Definition parseTagAndLength (l : bytes) : result (tagAndLength * bytes) :=
  match l with
  | [] => Err (ErrNew "asn1: internal error in parseTagAndLength")
  | b :: l =>
      let class := Z.shiftr (b2z b) 6 in
      let isCompound := Z.land (b2z b) 32 =? 32 in
      let tag := Z.land (b2z b) 31 in
      '(tag, l) ← (if tag =? 31 then
                     '(tag, l) ← parseBase128Int l; if tag <? 31 then Err (SyntaxError "non-minimal tag") else Ok (tag, l)
                   else Ok (tag, l));
      match l with
      | [] => Err (SyntaxError "truncated tag or length")
      | b :: l =>
          if Z.land (b2z b) 128 =? 0 then Ok (mkTag class tag (Z.to_nat (Z.land (b2z b) 127)) isCompound, l) else
          let numBytes := Z.to_nat (Z.land (b2z b) 127) in
          if (numBytes =? 0)%nat then Err (SyntaxError "indefinite length found (not DER)") else
          '(length, l) ← lengthLoop l numBytes 0; Ok (mkTag class tag (Z.to_nat length) isCompound, l)
      end
  end.

(** The contents of the next value, and what follows it. *)
Definition nextValue (l : bytes) : result (tagAndLength * bytes * bytes) :=
  match l with
  | [] => Err (SyntaxError "sequence truncated")
  | _ =>
      '(t, l) ← parseTagAndLength l;
      if (length l <? tl_length t)%nat then Err (SyntaxError "data truncated") else Ok (t, take (tl_length t) l, drop (tl_length t) l)
  end.

Record RawValue := mkRaw { rv_Class : Z; rv_Tag : Z; rv_IsCompound : bool; rv_Bytes : bytes }.

Definition unmarshalRaw (l : bytes) : result (RawValue * bytes) :=
  '(t, content, rest) ← nextValue l; Ok (mkRaw (tl_class t) (tl_tag t) (tl_isCompound t) content, rest).

(** A value of a given universal type. *)
Definition expectValue (tag : Z) (compound : bool) (l : bytes) : result (bytes * bytes) :=
  '(t, content, rest) ← nextValue l;
  if negb (tl_class t =? ClassUniversal) || negb (tl_tag t =? tag) || negb (Bool.eqb (tl_isCompound t) compound)
  then Err (StructuralError "tags don't match") else Ok (content, rest).

Fixpoint identifierLoop (fuel : nat) (l : bytes) : result (list Z) :=
  match l, fuel with
  | [], _ => Ok []
  | _, O => Err (SyntaxError "truncated base 128 integer")
  | _, S fuel => '(v, l) ← parseBase128Int l; rest ← identifierLoop fuel l; Ok (v :: rest)
  end.

Definition decodeObjectIdentifier (l : bytes) : result (list Z) :=
  match l with
  | [] => Err (SyntaxError "zero length OBJECT IDENTIFIER")
  | _ =>
      '(v, rest) ← parseBase128Int l;
      s ← identifierLoop (length rest) rest;
      Ok ((if v <? 80 then [v / 40; v mod 40] else [2; v - 80]) ++ s)
  end.

Definition unmarshalIdentifier (l : bytes) : result (list Z * bytes) :=
  '(content, rest) ← expectValue TagOID false l; identifier ← decodeObjectIdentifier content; Ok (identifier, rest).

Record BitString := mkBits { bs_Bytes : bytes; bs_BitLength : Z }.

Definition decodeBitString (l : bytes) : result BitString :=
  match l with
  | [] => Err (SyntaxError "zero length BIT STRING")
  | padding :: content =>
      let paddingBits := b2z padding in
      if (7 <? paddingBits) || ((length content =? 0)%nat && (0 <? paddingBits)) ||
         negb (Z.land (b2z (List.last l x00)) (Z.shiftl 1 paddingBits - 1) =? 0)
      then Err (SyntaxError "invalid padding bits in BIT STRING")
      else Ok (mkBits content (lenZ content * 8 - paddingBits))
  end.

Definition bitAt (b : BitString) (i : Z) : Z :=
  if (i <? 0) || (bs_BitLength b <=? i) then 0
  else Z.land (Z.shiftr (b2z (default x00 (bs_Bytes b !! Z.to_nat (i / 8)))) (7 - i mod 8)) 1.

Definition unmarshalBitString (l : bytes) : result BitString :=
  '(content, _) ← expectValue TagBitString false l; decodeBitString content.

Fixpoint identifiersLoop (fuel : nat) (l : bytes) : result (list (list Z)) :=
  match l, fuel with
  | [], _ => Ok []
  | _, O => Err (SyntaxError "sequence truncated")
  | _, S fuel => '(identifier, l) ← unmarshalIdentifier l; rest ← identifiersLoop fuel l; Ok (identifier :: rest)
  end.

(** [[]asn1.ObjectIdentifier] *)
Definition unmarshalIdentifiers (l : bytes) : result (list (list Z)) :=
  '(content, _) ← expectValue TagSequence true l; identifiersLoop (length content) content.

(** ** Distinguished names *)

Record distinguishedNameAttribute := mkAttribute { da_Type : list Z; da_Value : RawValue }.

(** Fields after the second are ignored. *)
Definition unmarshalAttribute (l : bytes) : result (distinguishedNameAttribute * bytes) :=
  '(content, rest) ← expectValue TagSequence true l;
  '(identifier, content) ← unmarshalIdentifier content;
  '(value, _) ← unmarshalRaw content;
  Ok (mkAttribute identifier value, rest).

Fixpoint attributesLoop (fuel : nat) (l : bytes) : result (list distinguishedNameAttribute) :=
  match l, fuel with
  | [], _ => Ok []
  | _, O => Err (SyntaxError "sequence truncated")
  | _, S fuel => '(attribute, l) ← unmarshalAttribute l; rest ← attributesLoop fuel l; Ok (attribute :: rest)
  end.

Fixpoint relativeNamesLoop (fuel : nat) (l : bytes) : result (list (list distinguishedNameAttribute)) :=
  match l, fuel with
  | [], _ => Ok []
  | _, O => Err (SyntaxError "sequence truncated")
  | _, S fuel =>
      '(relativeName, l) ← unmarshalRaw l;
      if negb (rv_Class relativeName =? ClassUniversal) || negb (rv_Tag relativeName =? TagSet)
      then Err (ErrNew "malformed certificate relative name") else
      attributes ← attributesLoop (length (rv_Bytes relativeName)) (rv_Bytes relativeName);
      rest ← relativeNamesLoop fuel l;
      Ok (attributes :: rest)
  end.

Definition parseDistinguishedName (rawName : bytes) : result (list (list distinguishedNameAttribute)) :=
  '(nameSequence, trailing) ← unmarshalRaw rawName;
  if (0 <? length trailing)%nat || negb (rv_Class nameSequence =? ClassUniversal) || negb (rv_Tag nameSequence =? TagSequence)
  then Err (ErrNew "malformed certificate name") else
  relativeNamesLoop (length (rv_Bytes nameSequence)) (rv_Bytes nameSequence).

(** ** Rendering *)

Definition asn1TagVisibleString : Z := 26.
Definition asn1TagUniversalString : Z := 28.

Definition openSSLCharacterWidth (value : RawValue) : Z :=
  if negb (rv_Class value =? ClassUniversal) then -1 else
  if rv_Tag value =? TagUTF8String then 0 else
  if bool_decide (rv_Tag value ∈ [TagNumericString; TagPrintableString; TagT61String; TagIA5String; TagUTCTime; TagGeneralizedTime; asn1TagVisibleString]) then 1 else
  if rv_Tag value =? TagBMPString then 2 else
  if rv_Tag value =? asn1TagUniversalString then 4 else -1.

(** [byte(character >> n) & m | k] *)
Definition utf8Octet (character n m k : Z) : byte := z2b (Z.lor (Z.land (u8 (Z.shiftr character n)) m) k).

Definition appendOpenSSLUTF8 (destination : bytes) (character : Z) : bytes :=
  let tail n := utf8Octet character n 63 128 in
  if character <? 128 then destination ++ [z2b character] else
  if character <? 2048 then destination ++ [utf8Octet character 6 31 192; tail 0] else
  if character <? 65536 then destination ++ [utf8Octet character 12 15 224; tail 6; tail 0] else
  if character <? 2097152 then destination ++ [utf8Octet character 18 7 240; tail 12; tail 6; tail 0] else
  if character <? 67108864 then destination ++ [utf8Octet character 24 3 248; tail 18; tail 12; tail 6; tail 0] else
  destination ++ [utf8Octet character 30 1 252; tail 24; tail 18; tail 12; tail 6; tail 0].

Fixpoint wideLoop (fuel : nat) (content : bytes) (characterWidth : nat) (converted : bytes) : bytes :=
  match content, fuel with
  | [], _ | _, O => converted
  | _, S fuel =>
      let character := foldl (λ character unit, Z.lor (u32 (Z.shiftl character 8)) (b2z unit)) 0 (take characterWidth content) in
      wideLoop fuel (drop characterWidth content) characterWidth (appendOpenSSLUTF8 converted character)
  end.

Definition convertOpenSSLWideString (content : bytes) (characterWidth : Z) : result bytes :=
  if negb (lenZ content mod characterWidth =? 0) then Err (ErrNew "malformed certificate name attribute value")
  else Ok (wideLoop (length content) content (Z.to_nat characterWidth) []).

Definition openSSLHexDigits : bytes := bytesOf "0123456789ABCDEF".

Definition hexDigit (n : Z) : byte := default x00 (openSSLHexDigits !! Z.to_nat n).

Definition isControl (character : byte) : bool := (b2z character <? 32) || (b2z character =? 127).

Definition backslash : byte := x5c.

Definition escapeOpenSSLControlCharacters (value : bytes) : bytes :=
  value ≫= λ character,
    if isControl character then [backslash; hexDigit (Z.shiftr (b2z character) 4); hexDigit (Z.land (b2z character) 15)]
    else if bool_decide (character = backslash) then [backslash; backslash] else [character].

Definition remapNonPrintableCharacters (value : bytes) : bytes := (λ character, if isControl character then x5f else character) <$> value.

Definition printAttributeValue (value : RawValue) : result bytes :=
  let characterWidth := openSSLCharacterWidth value in
  if characterWidth =? 0 then Ok (escapeOpenSSLControlCharacters (rv_Bytes value)) else
  let characterWidth := if characterWidth <? 0 then 1 else characterWidth in
  converted ← convertOpenSSLWideString (rv_Bytes value) characterWidth; Ok (escapeOpenSSLControlCharacters converted).

Definition commonNameAttributeOID : list Z := [2; 5; 4; 3].

Definition openSSLAttributeTypeShortNames : list (string * string) :=
  [("0.9.2342.19200300.100.1.1", "UID"); ("0.9.2342.19200300.100.1.2", "textEncodedORAddress"); ("0.9.2342.19200300.100.1.3", "mail");
   ("0.9.2342.19200300.100.1.4", "info"); ("0.9.2342.19200300.100.1.5", "favouriteDrink"); ("0.9.2342.19200300.100.1.6", "roomNumber");
   ("0.9.2342.19200300.100.1.7", "photo"); ("0.9.2342.19200300.100.1.8", "userClass"); ("0.9.2342.19200300.100.1.9", "host");
   ("0.9.2342.19200300.100.1.10", "manager"); ("0.9.2342.19200300.100.1.11", "documentIdentifier"); ("0.9.2342.19200300.100.1.12", "documentTitle");
   ("0.9.2342.19200300.100.1.13", "documentVersion"); ("0.9.2342.19200300.100.1.14", "documentAuthor"); ("0.9.2342.19200300.100.1.15", "documentLocation");
   ("0.9.2342.19200300.100.1.20", "homeTelephoneNumber"); ("0.9.2342.19200300.100.1.21", "secretary"); ("0.9.2342.19200300.100.1.22", "otherMailbox");
   ("0.9.2342.19200300.100.1.23", "lastModifiedTime"); ("0.9.2342.19200300.100.1.24", "lastModifiedBy"); ("0.9.2342.19200300.100.1.25", "DC");
   ("0.9.2342.19200300.100.1.26", "aRecord"); ("0.9.2342.19200300.100.1.27", "pilotAttributeType27"); ("0.9.2342.19200300.100.1.28", "mXRecord");
   ("0.9.2342.19200300.100.1.29", "nSRecord"); ("0.9.2342.19200300.100.1.30", "sOARecord"); ("0.9.2342.19200300.100.1.31", "cNAMERecord");
   ("0.9.2342.19200300.100.1.37", "associatedDomain"); ("0.9.2342.19200300.100.1.38", "associatedName"); ("0.9.2342.19200300.100.1.39", "homePostalAddress");
   ("0.9.2342.19200300.100.1.40", "personalTitle"); ("0.9.2342.19200300.100.1.41", "mobileTelephoneNumber"); ("0.9.2342.19200300.100.1.42", "pagerTelephoneNumber");
   ("0.9.2342.19200300.100.1.43", "friendlyCountryName"); ("0.9.2342.19200300.100.1.44", "uid"); ("0.9.2342.19200300.100.1.45", "organizationalStatus");
   ("0.9.2342.19200300.100.1.46", "janetMailbox"); ("0.9.2342.19200300.100.1.47", "mailPreferenceOption"); ("0.9.2342.19200300.100.1.48", "buildingName");
   ("0.9.2342.19200300.100.1.49", "dSAQuality"); ("0.9.2342.19200300.100.1.50", "singleLevelQuality"); ("0.9.2342.19200300.100.1.51", "subtreeMinimumQuality");
   ("0.9.2342.19200300.100.1.52", "subtreeMaximumQuality"); ("0.9.2342.19200300.100.1.53", "personalSignature"); ("0.9.2342.19200300.100.1.54", "dITRedirect");
   ("0.9.2342.19200300.100.1.55", "audio"); ("0.9.2342.19200300.100.1.56", "documentPublisher"); ("1.2.840.113549.1.9.1", "emailAddress");
   ("1.2.840.113549.1.9.2", "unstructuredName"); ("1.2.840.113549.1.9.8", "unstructuredAddress"); ("1.3.6.1.4.1.311.60.2.1.1", "jurisdictionL");
   ("1.3.6.1.4.1.311.60.2.1.2", "jurisdictionST"); ("1.3.6.1.4.1.311.60.2.1.3", "jurisdictionC"); ("2.5.4.3", "CN");
   ("2.5.4.4", "SN"); ("2.5.4.5", "serialNumber"); ("2.5.4.6", "C");
   ("2.5.4.7", "L"); ("2.5.4.8", "ST"); ("2.5.4.9", "street");
   ("2.5.4.10", "O"); ("2.5.4.11", "OU"); ("2.5.4.12", "title");
   ("2.5.4.13", "description"); ("2.5.4.14", "searchGuide"); ("2.5.4.15", "businessCategory");
   ("2.5.4.16", "postalAddress"); ("2.5.4.17", "postalCode"); ("2.5.4.18", "postOfficeBox");
   ("2.5.4.19", "physicalDeliveryOfficeName"); ("2.5.4.20", "telephoneNumber"); ("2.5.4.21", "telexNumber");
   ("2.5.4.22", "teletexTerminalIdentifier"); ("2.5.4.23", "facsimileTelephoneNumber"); ("2.5.4.24", "x121Address");
   ("2.5.4.25", "internationaliSDNNumber"); ("2.5.4.26", "registeredAddress"); ("2.5.4.27", "destinationIndicator");
   ("2.5.4.28", "preferredDeliveryMethod"); ("2.5.4.29", "presentationAddress"); ("2.5.4.30", "supportedApplicationContext");
   ("2.5.4.31", "member"); ("2.5.4.32", "owner"); ("2.5.4.33", "roleOccupant");
   ("2.5.4.34", "seeAlso"); ("2.5.4.35", "userPassword"); ("2.5.4.36", "userCertificate");
   ("2.5.4.37", "cACertificate"); ("2.5.4.38", "authorityRevocationList"); ("2.5.4.39", "certificateRevocationList");
   ("2.5.4.40", "crossCertificatePair"); ("2.5.4.41", "name"); ("2.5.4.42", "GN");
   ("2.5.4.43", "initials"); ("2.5.4.44", "generationQualifier"); ("2.5.4.45", "x500UniqueIdentifier");
   ("2.5.4.46", "dnQualifier"); ("2.5.4.47", "enhancedSearchGuide"); ("2.5.4.48", "protocolInformation");
   ("2.5.4.49", "distinguishedName"); ("2.5.4.50", "uniqueMember"); ("2.5.4.51", "houseIdentifier");
   ("2.5.4.52", "supportedAlgorithms"); ("2.5.4.53", "deltaRevocationList"); ("2.5.4.54", "dmdName");
   ("2.5.4.65", "pseudonym"); ("2.5.4.72", "role"); ("2.5.4.97", "organizationIdentifier");
   ("2.5.4.98", "c3"); ("2.5.4.99", "n3"); ("2.5.4.100", "dnsName")].

(** [asn1.ObjectIdentifier.String] *)
Definition identifierString (identifier : list Z) : string := Join "." (Itoa <$> identifier).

##########

BRIEF: Look through the entries for the string "openSSLCharacterWidth". Every line that has it belongs in the answer.

OUTPUT BELOW:
Definition openSSLCharacterWidth (value : RawValue) : Z :=
  let characterWidth := openSSLCharacterWidth value in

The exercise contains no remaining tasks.